(** The pieces of a text.  [group] holds the alternatives read so far
    and the one being read while a group is open. *)
Fixpoint p_braces (group : option (list chars * chars)) (s : chars) :
    option (list piece) :=
  match s, group with
  | [], None => Some []
  | [], Some _ => None
  | c :: s', None =>
      if decide (c = "{") then p_braces (Some ([], [])) s'
      else if decide (c = "}") then None
      else (PChar c ::.) <$> p_braces None s'
  | c :: s', Some (alts, word) =>
      if decide (c = ",") then p_braces (Some (alts ++ [word], [])) s'
      else if decide (c = "}") then
        if decide (alts = []) then None
        else (PAlt (alts ++ [word]) ::.) <$> p_braces None s'
      else if decide (c = "{") then None
      else p_braces (Some (alts, word ++ [c])) s'
  end.

(** The texts a list of pieces stands for, the first group varying
    slowest. *)
Fixpoint expand (ps : list piece) : list chars :=
  match ps with
  | [] => [[]]
  | PChar c :: ps' => (c ::.) <$> expand ps'
  | PAlt alts :: ps' => a ← alts; (a ++.) <$> expand ps'
  end.

Definition print_piece (p : piece) : chars :=
  match p with
  | PChar c => [c]
  | PAlt alts => "{" :: join_with "," alts ++ ["}"]
  end.

Definition print_pieces (ps : list piece) : chars := ps ≫= print_piece.

Definition brace_char (c : ascii) : bool :=
  bool_decide (c = "{") || bool_decide (c = "}").

Definition wf_piece (p : piece) : Prop :=
  match p with
  | PChar c => brace_char c = false
  | PAlt alts =>
      2 ≤ length alts ∧
      Forall (Forall (λ c, brace_char c = false ∧ c ≠ ",")) alts
  end.

(** One choice for each piece: what a text of the expansion is made
    of. *)
Definition chosen (p : piece) (w : chars) : Prop :=
  match p with
  | PChar c => w = [c]
  | PAlt alts => w ∈ alts
  end.

(** ** Patterns *)

Inductive atom : Type :=
  | AChar (c : ascii)
  | AStar.

Inductive segment : Type :=
  | SGlobstar
  | SName (atoms : list atom).

Definition glob : Type := list segment.

#[export] Instance atom_eq_dec : EqDecision atom.
Proof. solve_decision. Defined.

#[export] Instance segment_eq_dec : EqDecision segment.
Proof. solve_decision. Defined.

(** The operators of the pattern language that are not read. *)
Definition operator (c : ascii) : bool :=
  bool_decide (c ∈ chars_of "?[]()!+@|") || bool_decide (c = "092").

Definition p_atom (c : ascii) : option atom :=
  if operator c then None
  else Some (if decide (c = "*") then AStar else AChar c).

Definition p_segment (s : chars) : option segment :=
  if decide (s = []) then None
  else if decide (s = chars_of "**") then Some SGlobstar
  else SName <$> mapM p_atom s.

(** A leading [./] means the directory the pattern is read in. *)
Definition strip_here (names : list chars) : list chars :=
  match names with
  | n :: names' => if decide (n = ["."]) then names' else names
  | [] => []
  end.

Definition p_glob (s : chars) : option glob :=
  mapM p_segment (strip_here (split_on "/" s)).

(** The patterns a string of [content] stands for. *)
Definition parse_globs (s : string) : option (list glob) :=
  ps ← p_braces None (chars_of s); mapM p_glob (expand ps).

Definition print_atom (a : atom) : ascii :=
  match a with AChar c => c | AStar => "*" end.

Definition print_segment (seg : segment) : chars :=
  match seg with
  | SGlobstar => chars_of "**"
  | SName p => print_atom <$> p
  end.

Definition print_glob (g : glob) : chars :=
  join_with "/" (print_segment <$> g).

Definition wf_atom (a : atom) : Prop :=
  match a with
  | AChar c => operator c = false ∧ c ≠ "*" ∧ c ≠ "/"
  | AStar => True
  end.

(** A name is not empty, and is not written as the segment [**]. *)
Definition wf_segment (seg : segment) : Prop :=
  match seg with
  | SGlobstar => True
  | SName p => p ≠ [] ∧ p ≠ [AStar; AStar] ∧ Forall wf_atom p
  end.

Definition wf_glob (g : glob) : Prop :=
  g ≠ [] ∧ Forall wf_segment g ∧ head g ≠ Some (SName [AChar "."]).

(** The pattern that matches one name, and the pattern that matches
    the names with a given ending. *)
Definition literal (name : chars) : segment := SName (AChar <$> name).
Definition ending (suffix : chars) : segment :=
  SName (AStar :: (AChar <$> suffix)).

(** ** Matching *)

(** A path is the list of its names, the file last. *)
Definition path_of (s : string) : list chars :=
  strip_here (split_on "/" (chars_of s)).

Fixpoint match_atoms (p : list atom) (s : chars) : bool :=
  match p with
  | [] => bool_decide (s = [])
  | AChar c :: p' =>
      match s with
      | c' :: s' => bool_decide (c = c') && match_atoms p' s'
      | [] => false
      end
  | AStar :: p' =>
      existsb (λ k, match_atoms p' (drop k s)) (seq 0 (S (length s)))
  end.

(** A name that begins with a dot is hidden. *)
Definition hidden (name : chars) : bool :=
  starts_with (λ c, bool_decide (c = ".")) name.

(** A pattern that itself begins with a dot asks for a hidden name. *)
Definition asks_hidden (p : list atom) : bool :=
  match p with
  | AChar c :: _ => bool_decide (c = ".")
  | _ => false
  end.

(** Whether a wildcard may stand for the name. *)
Definition visible (dot : bool) (name : chars) : bool := dot || negb (hidden name).

Definition match_name (dot : bool) (p : list atom) (name : chars) : bool :=
  match_atoms p name && (visible dot name || asks_hidden p).

Fixpoint match_glob (dot : bool) (g : glob) (path : list chars) : bool :=
  match g with
  | [] => bool_decide (path = [])
  | SName p :: g' =>
      match path with
      | name :: path' => match_name dot p name && match_glob dot g' path'
      | [] => false
      end
  | SGlobstar :: g' =>
      existsb (λ k, forallb (visible dot) (take k path) &&
                    match_glob dot g' (drop k path))
        (seq 0 (S (length path)))
  end.

(** ** Matching, specified *)

Inductive atoms_match : list atom → chars → Prop :=
  | atoms_match_nil : atoms_match [] []
  | atoms_match_char c p s :
      atoms_match p s → atoms_match (AChar c :: p) (c :: s)
  | atoms_match_star p w s :
      atoms_match p s → atoms_match (AStar :: p) (w ++ s).

Inductive glob_matches (dot : bool) : glob → list chars → Prop :=
  | glob_matches_nil : glob_matches dot [] []
  | glob_matches_name p g name path :
      atoms_match p name → visible dot name || asks_hidden p = true →
      glob_matches dot g path →
      glob_matches dot (SName p :: g) (name :: path)
  | glob_matches_globstar g dirs path :
      forallb (visible dot) dirs = true → glob_matches dot g path →
      glob_matches dot (SGlobstar :: g) (dirs ++ path).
++++++++++++++++++++
__Requirement__
Print the records verbatim, stopping after the "s', None =>" line.

__Response to the task__
(** The pieces of a text.  [group] holds the alternatives read so far
    and the one being read while a group is open. *)
Fixpoint p_braces (group : option (list chars * chars)) (s : chars) :
    option (list piece) :=
  match s, group with
  | [], None => Some []
  | [], Some _ => None
  | c :: s', None =>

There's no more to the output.